Eye-Opening Perspectives for Heroic Hearts

Saturday, November 3, 2012



By Barkley M. Adler for CPW News Service
     In Joseph Stephano’s screenplay and film by Alfred Hitchcock, the chilling original film Psycho, Norman Bates, played by Anthony Hopkins, has a problem.  Well, several problems, all seeming to stem from a dark secret.  A cross-dresser by night and a simple hotelier by day, Mr. Bates is nuts.  Psycho, as the film’s title strongly suggests.
     His beautiful blonde victim dies an agonizing death as she showers in one of the Bates Hotel’s cracker box cages like a rat in cruel schoolboy’s science experiment.  Norman Bates has Oedipal issues which the viewer only understands in the closing scenes.  “Mother” is mummified in a rocking chair in the attic of the creepy Bates home that towers above the hotel on the hillside beyond.
     “The film brings into murky focus a number of abnormal psychological syndromes that modern society has rightly considered taboo.  Sons are not suppose to be so attached to their mothers that they freeze dry them and keep them for posterity in a chair, on an ottoman, much less in a missionary position on a twin bed in the childhood bedroom with a vinyl disc of the classic surfer song by The Beach Boys, In My Room, playing on a record player,” said Sidney Thelenbloom of the American Society for the Study of Abnormal Obsessions in Cincinnati, Ohio.
     “We are delighted, however, that Mr. Hitchcock’s original first manuscript of Psycho was discovered and that it will be made into the film as it was first envisioned by Hitchcock,” said Thelenbloom who noted  that Hitchcock's first screenplay of the Stephano story was too psycho for Psycho.
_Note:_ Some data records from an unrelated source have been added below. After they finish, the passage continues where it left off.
(* ===== verification/RecordCommands.v ===== *)
(** * RecordCommands: the commands, queries, values and outcomes of records

    [records.py], second part: every frozen dataclass with its [__post_init__]
    check.  A value is built by its [make_] function, which runs the checks in
    the order of the code; a wrong Python type has no counterpart here. *)
From S2P Require Import Prelude Values Json JsonText Manifest Relational.
From S2P Require Export Records RecordCompile Datetimes.

Definition DEFAULT_PAGE_LIMIT : Z := 50.
Definition MAX_PAGE_LIMIT : Z := 100.
Definition MAX_SEARCH_FILTERS : nat := 16.
Definition MAX_ASSIGNMENT_TARGETS : nat := 100.
Definition MAX_IDEMPOTENCY_KEY_LENGTH : nat := 128.
Definition MAX_SAMPLES_PER_ENTITY : Z := 3.
Definition MAX_MAINTENANCE_CANDIDATES : Z := 100.
Definition MAX_FACET_VALUES : nat := 20.
Definition MAX_SUMMARY_BRANCHES : nat := 100.

(** ** Enumerations *)
Inductive BranchStatus := BranchActive | BranchArchived | BranchSuperseded.
Inductive BranchRole := Primary | Related.
Inductive AssignmentOperation := Assign | Unassign.
Inductive DataFailureCode :=
| validation_failed | not_found | already_exists | changed_fingerprint | stale_record_version
| stale_branch_revision | constraint_violation | storage_migration_required | storage_busy
| operation_uncertain | storage_unavailable | write_admission_closed | internal_error.
Inductive EventKind :=
| create_event | update_event | delete_event | primary_assign | primary_move | primary_unassign
| related_assign | related_unassign.
Inductive ScanType :=
| expired | stale | low_confidence | superseded_scan | missing_authority | unbranched | duplicate_authority
| blob_candidate.

#[export] Instance BranchStatus_eq_dec : EqDecision BranchStatus.
Proof. solve_decision. Defined.
#[export] Instance BranchRole_eq_dec : EqDecision BranchRole.
Proof. solve_decision. Defined.
#[export] Instance AssignmentOperation_eq_dec : EqDecision AssignmentOperation.
Proof. solve_decision. Defined.
#[export] Instance DataFailureCode_eq_dec : EqDecision DataFailureCode.
Proof. solve_decision. Defined.
#[export] Instance EventKind_eq_dec : EqDecision EventKind.
Proof. solve_decision. Defined.
#[export] Instance ScanType_eq_dec : EqDecision ScanType.
Proof. solve_decision. Defined.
    “In the original screenplay, Norman Bates is Norma Bates who cross-dresses as a man.  Her victim is a handsome and debonair young Mark Crane whose best physical features are eliminated while he showers at the Bates Hotel.  "His cock becomes unhitched," said Thelenbloom.  Mr. Crane also has a secret, but it is from there that the new Quintin Tarrantino screenplay departs from Hitchcock’s original version that was later revised into the movie Psycho based on  Stephano’s classic tale.  Quintin Tarantino’s script has Mr. Crane, a former executive of Bain Capital and previously at Goldman Sacks, fleeing an uncharacteristically late upper Atlantic hurricane that cripples the Northeast.  Embezzling $4 million from Bain Capital after he threatens to vote Democratic in an upcoming Presidential election, Mr. Crane takes a liking to the soft spoken hotel manager, Norman Bates, who in their first encounter at the hotel explains that “father had to be put away”.   Mark Crane, the role of Vivien Leigh as Mary Crane in the first Psycho film, is to be played by Brad Pitt who becomes the focus of an investigation by his broken-hearted older brother, played by Matt McConoughey,” said the film’s spokesperson, Carmine LaRocca.
    “This is the role of a lifetime for Uma Thurman, who in the closing scene will ascend to the room at the top of the stairs with McConoughey in hot pursuit to discover that the man he is chasing, Norman Bates, is a woman, Norma Bates.   In the attic is the body of a man in a bed that resembles a stiff log with a single extended ten inch branch pointing headward.  A single stained white pillow supports the cadaver's gray haired head.   A jar of K-Y  flies across the room from the night stand in the scuffle between Thurman and McConoughey,” said LaRocca, who is not only an adviser to Mr. Tarantino, but also to Johnson & Johnson who makes K-Y Jelly.   Speaking to Phillip S. Bareagan in a July 27th NewsDayNewsNight.com interview  LaRocca, a successful country and western songwriter reportedly sang his latest tune...."Oh how my Johnson thanks Johnson and Johnson."  Bareagan teamed up with Roger Lesser of the Madison Avenue advertising firm, Lesser, Moore and Batter for placement of K-Y in the new film.  "Lesser's idea was a stroke of genius," said Bareagan.  "The subliminal message is that K-Y helps women to embrace the most painful of sexual encounters.  While the message to men is that no relationship is hopeless," said Bareagan.
     Really Psycho will appear at theaters on December 25th, 2012.
   "Uma Thurman was always our first choice for Norma Bates," said LaRocca.  "She pulls off Norman Bates beautifully, and makes an incredibly believable man," said LaRocca noting that both Angelina Jolie and Jennifer Anniston also showed an interest in the part.  "Especially Jennifer," said LaRocca.